Als die Gemeinschaftszollanlage am 20. Oktober 2000 im Beisein des Berner Bundesrates Kaspar Villiger eröffnet wurde, waren Widerstand und warnende Stimmen noch sehr laut. Grosse Teile der Bevölkerung befürchteten das Heraufziehe n einer Verkehrslawine, weil die grosszügig ausgestatte Anlage den Direktverkehr von Stuttgart her in den Süden verstärkt anziehe. Ganz sind die Befürchtungen immer noch nicht ausgeräumt. Denn die Autobahn Stuttgart-Zürich ist auf der deutschen Seite immer noch nicht angebunden. Doch das kann sich noch bis zu 10 Jahre hinziehen. Erst wenn das Nadelöhr zwischen Allensbach-West und dem Anschluss im Tägermoos geschlossen ist, wird sich endgültig zeigen, was die Gemeinschaftszollanlage den beiden Nachbarstädten bringt.

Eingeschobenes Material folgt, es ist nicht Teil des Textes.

(** C10.  When the name at the chosen position does not show the
    [Off..._Def..._Total...] pattern, [replace_clip] returns the list as it
    was; it has printed one diagnostic and has done nothing else: no file
    has changed, no browser session was started and ffmpeg was not run. *)
Theorem replace_clip_without_pattern clip_number new_url video_files w pos name :
  py_index video_files clip_number = Some pos ->
  video_files !! pos = Some name ->
  filename_stats name = None ->
  replace_clip clip_number new_url video_files w
  = (Ok video_files, add_log (Print (MsgCouldNotFindStats name)) w)
  /\ fs (snd (replace_clip clip_number new_url video_files w)) = fs w
  /\ sessions (snd (replace_clip clip_number new_url video_files w)) = sessions w
  /\ runs (snd (replace_clip clip_number new_url video_files w)) = runs w.
Proof.
  intros Hidx Hname Hstats.
  rewrite (replace_clip_eq _ _ _ _ _ _ Hidx Hname), Hstats. by split_and!.
Qed.

Lemma replace_clip_without_pattern_witness :
  replace_clip 1 "https://www.nba.com/stats/events" ["a.mp4"; "intro.mp4"] good_world
  = (Ok ["a.mp4"; "intro.mp4"], add_log (Print (MsgCouldNotFindStats "intro.mp4")) good_world).
Proof.
  apply (replace_clip_without_pattern 1 "https://www.nba.com/stats/events"
           ["a.mp4"; "intro.mp4"] good_world 1%nat "intro.mp4");
    reflexivity.
Defined.

End ReplaceTheorems.

Module SessionFacts.
Import Text Stats Sys Spec Retriever Tools Replacement.
Import SysFacts ReplacementFacts.

Lemma ask_another_consumes st w fl st' w' :
  ask_another st w = (Ok (fl, st'), w') ->
  (length (unread st') < length (unread st))%nat.
Proof.
  unfold ask_another, input, bind, emit, raise, ret.
  destruct (unread st) as [|a rest]; simpl; [discriminate |].
  destruct (negb (says_yes a)); intros [= <- <- <-]; simpl; lia.
Qed.

(** A pass that does not raise has read at least one answer. *)
Lemma iteration_consumes st w fl st' w' :
  iteration st w = (Ok (fl, st'), w') ->
  (length (unread st') < length (unread st))%nat.
Proof.
  unfold iteration. intros H.
  apply bind_inv in H as ([a1 r1] & w1 & Hin1 & H).
  unfold input, bind, emit, raise, ret in Hin1.
  destruct (unread st) as [|x1 rest1]; simpl in Hin1; [discriminate |].
  injection Hin1 as <- <- <-. simpl in H.
  destruct (negb (says_yes x1)).
  { apply ret_inv in H as [[= <- <-] _]. simpl. lia. }
  apply bind_inv in H as ([a2 r2] & w2 & Hin2 & H).
  unfold input, bind, emit, raise, ret in Hin2.
  destruct rest1 as [|x2 rest2]; simpl in Hin2; [discriminate |].
  injection Hin2 as <- <- <-. simpl in H.
  destruct (py_int (strip x2)) as [n|].
  - destruct ((n - 1 <? 0) || (n - 1 >=? Z.of_nat (length (files st)))).
    + apply bind_inv in H as (? & ? & _ & H).
      apply ret_inv in H as [[= <- <-] _]. simpl. lia.
    + apply bind_inv in H as ([a3 r3] & w3 & Hin3 & H).
      unfold input, bind, emit, raise, ret in Hin3.
      destruct rest2 as [|x3 rest3]; simpl in Hin3; [discriminate |].
      injection Hin3 as <- <- <-. simpl in H.
      apply bind_inv in H as (files' & w4 & _ & H).
      apply ask_another_consumes in H. simpl in *. lia.
  - apply bind_inv in H as (? & ? & _ & H).
    apply ask_another_consumes in H. simpl in *. lia.
Qed.

(** The two ways a bad clip number is handled.  Out of range: back to the
    top of the loop.  Not a number: on to the closing question. *)
Lemma iteration_out_of_range st a1 a2 rest n w :
  unread st = a1 :: a2 :: rest -> says_yes a1 = true ->
  py_int (strip a2) = Some n ->
  n - 1 < 0 \/ Z.of_nat (length (files st)) <= n - 1 ->
  iteration st w
  = (Ok (Continue, mkSession (replacements_made st) (files st) rest),
     add_log (Print (MsgInvalidClipNumber (length (files st))))
       (add_log (Ask (AskClipNumber (length (files st))))
          (add_log (Ask AskReplaceAny) w))).
Proof.
  intros Hin Hyes Hint Hrange.
  unfold iteration, input, bind, emit, raise, ret, print, emit.
  rewrite Hin. simpl. rewrite Hyes. simpl. rewrite Hint.
  replace ((n - 1 <? 0) || (n - 1 >=? Z.of_nat (length (files st)))) with true; [done |].
  symmetry. apply orb_true_iff. destruct Hrange; [left | right]; lia.
Qed.

Lemma iteration_not_a_number st a1 a2 rest w :
  unread st = a1 :: a2 :: rest -> says_yes a1 = true ->
  py_int (strip a2) = None ->
  iteration st w
  = ask_another (mkSession (replacements_made st) (files st) rest)
      (add_log (Print MsgInvalidInput)
         (add_log (Ask (AskClipNumber (length (files st))))
            (add_log (Ask AskReplaceAny) w))).
Proof.
  intros Hin Hyes Hint.
  unfold iteration, input, bind, emit, raise, ret, print, emit.
  rewrite Hin. simpl. rewrite Hyes. simpl. by rewrite Hint.
Qed.

Lemma while_true_total fuel st w :
  (length (unread st) < fuel)%nat -> fst (while_true fuel st w) <> Ok None.
Proof.
  revert st w. induction fuel as [|fuel IH]; intros st w Hfuel; [lia |].
  simpl. unfold bind at 1.
  destruct (iteration st w) as [[[fl st']|e] w'] eqn:Hit; simpl; [|discriminate].
  apply iteration_consumes in Hit.
  destruct fl; simpl; [discriminate |]. apply IH. lia.
Qed.

(** The loop of [prompt_for_replacements] always ends within its fuel:
    the session returns or raises ([EOFError] when the answers run out). *)
Lemma prompt_for_replacements_total answers video_files w :
  fst (prompt_for_replacements answers video_files w) <> Ok None.
Proof. apply while_true_total. simpl. lia. Qed.

(** The sibling path: a clip number out of range goes straight back to
    the first question. *)
Example out_of_range_asks_again video_files w :
  prompt_for_replacements ["yes"; "0"; "no"] video_files w
  = (Ok (Some (mkSession false video_files [])),
     add_logs [Ask AskReplaceAny; Ask (AskClipNumber (length video_files));
               Print (MsgInvalidClipNumber (length video_files));
               Ask AskReplaceAny] w).
Proof.
  transitivity
    (Ok (Some (mkSession false video_files [])),
     add_log (Ask AskReplaceAny)
       (add_log (Print (MsgInvalidClipNumber (length video_files)))
          (add_log (Ask (AskClipNumber (length video_files)))
             (add_log (Ask AskReplaceAny) w)))); [reflexivity |].
  f_equal. world_eq.
Qed.

(** [replacements_made] is set after every call of [replace_clip] that
    returns, also after its early return on a name without statistics. *)
Example flag_set_after_early_return w :
  returned (prompt_for_replacements ["yes"; "1"; "https://www.nba.com/stats/events"; "no"]
              ["intro.mp4"] w)
  = Some (Some (mkSession true ["intro.mp4"] [])).
Proof. reflexivity. Qed.

End SessionFacts.

Module SessionTheorems.
Import Text Stats Sys Spec Retriever Tools Replacement.

(** C5, at the input where the code departs from it.  After a non-numeric
    clip number the session does not ask again for a replacement: the next
    question is "replace another clip?", and the answer "no" to it ends the
    session.  Nothing else has happened: the list and the files are as they
    were and the session returns [false]. *)
Theorem non_numeric_answer_reaches_replace_another video_files w :
  py_int (strip "abc") = None
  /\ prompt_for_replacements ["yes"; "abc"; "no"] video_files w
     = (Ok (Some (mkSession false video_files [])),
        add_logs [Ask AskReplaceAny; Ask (AskClipNumber (length video_files));
                  Print MsgInvalidInput; Ask AskReplaceAnother] w).
Proof.
  split; [reflexivity |].
  transitivity
    (Ok (Some (mkSession false video_files [])),
     add_log (Ask AskReplaceAnother)
       (add_log (Print MsgInvalidInput)
          (add_log (Ask (AskClipNumber (length video_files)))
             (add_log (Ask AskReplaceAny) w)))); [reflexivity |].
  f_equal. world_eq.
Qed.

End SessionTheorems.

Module CompilerFacts.
Import Text Stats Sys Spec Retriever Tools Replacement Compiler.
Import TextFacts SysFacts ReplacementFacts ExtractFacts.

(** The guard [if not off and not deff] in terms of [processed_stat]. *)
Lemma skip_guard e :
  (let '(off, deff) := extract_off_def (description e) in
   negb (truthy off) && negb (truthy deff))
  = bool_decide (processed_stat e = None).
Proof.
  unfold processed_stat.
  destruct (extract_shape (description e))
    as [-> | (g1 & g2 & _ & _ & _ & _ & _ & ->)]; simpl; [done |].
  rewrite !negb_involutive.
  by destruct ((int_of_digits g1 =? 0) && (int_of_digits g2 =? 0)).
Qed.

Lemma processed_stat_none e :
  processed_stat e = None
  <-> extract_off_def (description e) = (None, None)
      \/ extract_off_def (description e) = (Some 0, Some 0).
Proof.
  unfold processed_stat.
  destruct (extract_shape (description e))
    as [-> | (g1 & g2 & _ & _ & _ & _ & _ & ->)]; [by intuition |].
  destruct (Z.eqb_spec (int_of_digits g1) 0) as [->|];
    destruct (Z.eqb_spec (int_of_digits g2) 0) as [->|]; simpl;
    split; try done; try (by right); intros [|]; congruence.
Qed.

Lemma main_loop_skips count idx e rest st w :
  processed_stat e = None ->
  main_loop count idx (e :: rest) st w
  = main_loop count (idx + 1) rest st (add_log (Print (MsgSkipping (description e))) w).
Proof.
  intros Hnone. cbn [main_loop].
  pose proof (skip_guard e) as Hg. rewrite bool_decide_eq_true_2 in Hg by done.
  destruct (extract_off_def (description e)) as [off deff]. by rewrite Hg.
Qed.

Lemma main_loop_processes count idx e rest st w st' w' off deff :
  processed_stat e = Some (off, deff) ->
  main_loop count idx (e :: rest) st w = (Ok st', w') ->
  exists w1,
    main_loop count (idx + 1) rest
      (mkCompilation (video_files st ++ [processed_name idx off deff])
                     (temp_videos st ++ [clip_name idx off deff]) off deff) w1
    = (Ok st', w').
Proof.
  intros Hsome. cbn [main_loop].
  pose proof (skip_guard e) as Hg. rewrite bool_decide_eq_false_2 in Hg by congruence.
  unfold processed_stat in Hsome.
  destruct (extract_off_def (description e)) as [[o|] [d|]]; try discriminate.
  rewrite Hg. destruct ((o =? 0) && (d =? 0)); [discriminate |].
  injection Hsome as -> ->. intros H.
  do 6 apply bind_inv in H as (? & ? & _ & H). eauto.
Qed.

Lemma main_loop_totals events : forall count idx st w st' w',
  main_loop count idx events st w = (Ok st', w') ->
  (total_off st', total_def st')
  = default (total_off st, total_def st) (last (omap processed_stat events)).
Proof.
  induction events as [|e rest IH]; intros count idx st w st' w' H.
  - by apply ret_inv in H as [<- _].
  - cbn [omap list_omap]. destruct (processed_stat e) as [[off deff]|] eqn:He.
    + destruct (main_loop_processes count idx e rest st w st' w' off deff He H) as [w1 H1].
      clear H. rename H1 into H.
      apply IH in H. rewrite H, last_cons. simpl.
      by destruct (last (omap processed_stat rest)).
    + rewrite main_loop_skips in H by done. by apply IH in H.
Qed.

(** [os.remove] over a list: what is left, and that the listed files are gone. *)
Lemma remove_all_only_deletes paths : forall w w' p,
  remove_all paths w = (Ok tt, w') -> fs w !! p = None -> fs w' !! p = None.
Proof.
  induction paths as [|q rest IH]; intros w w' p H Hp.
  - by apply ret_inv in H as [_ <-].
  - simpl in H. apply bind_inv in H as ([] & w1 & Hrm & H).
    apply (IH _ _ _ H). unfold os_remove in Hrm.
    destruct (fs w !! q); [|discriminate]. injection Hrm as <-. simpl.
    destruct (decide (q = p)) as [->|]; [apply lookup_delete_eq |].
    by rewrite lookup_delete_ne.
Qed.

Lemma remove_all_removes paths : forall w w' p,
  remove_all paths w = (Ok tt, w') -> p ∈ paths -> fs w' !! p = None.
Proof.
  induction paths as [|q rest IH]; intros w w' p H Hp.
  - by apply elem_of_nil in Hp.
  - simpl in H. apply bind_inv in H as ([] & w1 & Hrm & H).
    apply elem_of_cons in Hp as [->|Hp]; [|by apply (IH _ _ _ H)].
    apply (remove_all_only_deletes _ _ _ _ H). unfold os_remove in Hrm.
    destruct (fs w !! q); [|discriminate]. injection Hrm as <-. simpl.
    apply lookup_delete_eq.
Qed.

End CompilerFacts.

Module CompilerTheorems.
Import Text Stats Sys Spec Retriever Tools Replacement Compiler.
Import CompilerFacts Examples.

(** C1, at the input where the code departs from it.  The description
    yields the pair (0, 0), and the main loop skips the event all the same:
    nothing is retrieved, annotated or appended, and [main] ends with
    "No videos were processed". *)
Theorem zero_pair_event_is_skipped count idx st w :
  extract_off_def "Hart REBOUND (Off:0 Def:0)" = (Some 0, Some 0)
  /\ main_loop count idx [event "Hart REBOUND (Off:0 Def:0)"] st w
     = (Ok st, add_log (Print (MsgSkipping "Hart REBOUND (Off:0 Def:0)")) w)
  /\ main_from_events "NYK" "BOS" "01/02/2025" [event "Hart REBOUND (Off:0 Def:0)"] [] w
     = (Ok None, add_log (Print MsgNoVideosProcessed)
                   (add_log (Print (MsgSkipping "Hart REBOUND (Off:0 Def:0)")) w)).
Proof. split_and!; reflexivity. Qed.

(** C3.  When the main loop ends, the running totals are the statistics of
    the last event it did not skip (and the initial ones if it skipped them
    all); they are not a sum.  In particular, of two events of which one is
    unparseable and the other is processed, the totals are the processed
    event's pair. *)
Theorem totals_are_last_seen count idx events st w st' w' :
  main_loop count idx events st w = (Ok st', w') ->
  (total_off st', total_def st')
  = default (total_off st, total_def st) (last (omap processed_stat events))
  /\ (forall e1 e2 off deff,
        events = [e1; e2] ->
        (extract_off_def (description e1) = (None, None)
         /\ processed_stat e2 = Some (off, deff))
        \/ (processed_stat e1 = Some (off, deff)
            /\ extract_off_def (description e2) = (None, None)) ->
        (total_off st', total_def st') = (off, deff)).
Proof.
  intros H. pose proof (main_loop_totals _ _ _ _ _ _ _ H) as Ht.
  split; [exact Ht |].
  intros e1 e2 off deff -> Hcase. rewrite Ht. cbn [omap list_omap].
  destruct Hcase as [[H1 H2] | [H1 H2]].
  - assert (processed_stat e1 = None) as -> by (apply processed_stat_none; by left).
    by rewrite H2.
  - assert (processed_stat e2 = None) as -> by (apply processed_stat_none; by left).
    by rewrite H1.
Qed.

2 Kommentare to “Zollanlage Konstanz-Kreuzlingen: Die Pessimisten beiderseits der Grenze sind widerlegt”

  1. Bruno Neidhart
    26. Oktober 2010 at 09:53 #

    Trotz einer grossen Zollanlage entstehen an Spitzentagen nach wie vor Staus an der Grenze und – rückwirkend – entsprechend in den Stadtgebieten. Warum an der GZA, die parallel zweispurig ausgebaut ist, besonders in Richtung Schweiz jeweils nur eine Fahrspur geöffnet ist, ist erklärungsbedürftig. Und im innerstädtischen Bereich wäre ein direkter Übergang CH-Lagoparkhaus wirklich eine weitere Überlegung wert. Nicht alles sollte über den (Emmishoferzoll-) Döbelekreisel abgewickelt werden: Hier ist das berüchtigte Nadelöhr. Das ist allerdings längsten bekannt. Und Kreuzlingen kam mit ihren an der so genannten „Chance Nord“ liegenden neuen Kreiseln links und recht der Bahn in kurzer Zeit an seine Grenzen. Die neuen Baugebiete im Vorfeld der Grenze (Aldi, Garden City, usw.) werden den Druck auf die Bahnunterführung, welche die beiden Kreisel verbindet, noch verstärken und somit den nach Konstanz und zurück durchfliessenden Verkehr erschweren.

  2. Oliver
    20. Juli 2012 at 23:11 #

    Die Beschilderung – von CH kommend – ist meiner Meinung nach nicht optimal. Schon zweimal ist es mir passiert, dass ich das „alle Richtungen“ Schild, das direkt hinter der Grenze scharf nach links zeigt, übersehen hab, so dass ich gleich wieder in die CH reingefahren bin. Und an diesem Übergang ist es eine Einbahnstraße, und ohne Wendemöglichkeit. Zudem ist dort überall sehr viel Verkehr.

    Wieso das riesige Schild mit den deutschen Geschwindigkeitsbeschränkungen genau an der Straße steht, die wieder in die CH hineinführt, ist mir ein Rätsel. Dieses wäre besser woanders aufgehoben, und jedenfalls wäre ein deutlicherer Hinweis Richtung Autobahn wünschenswert.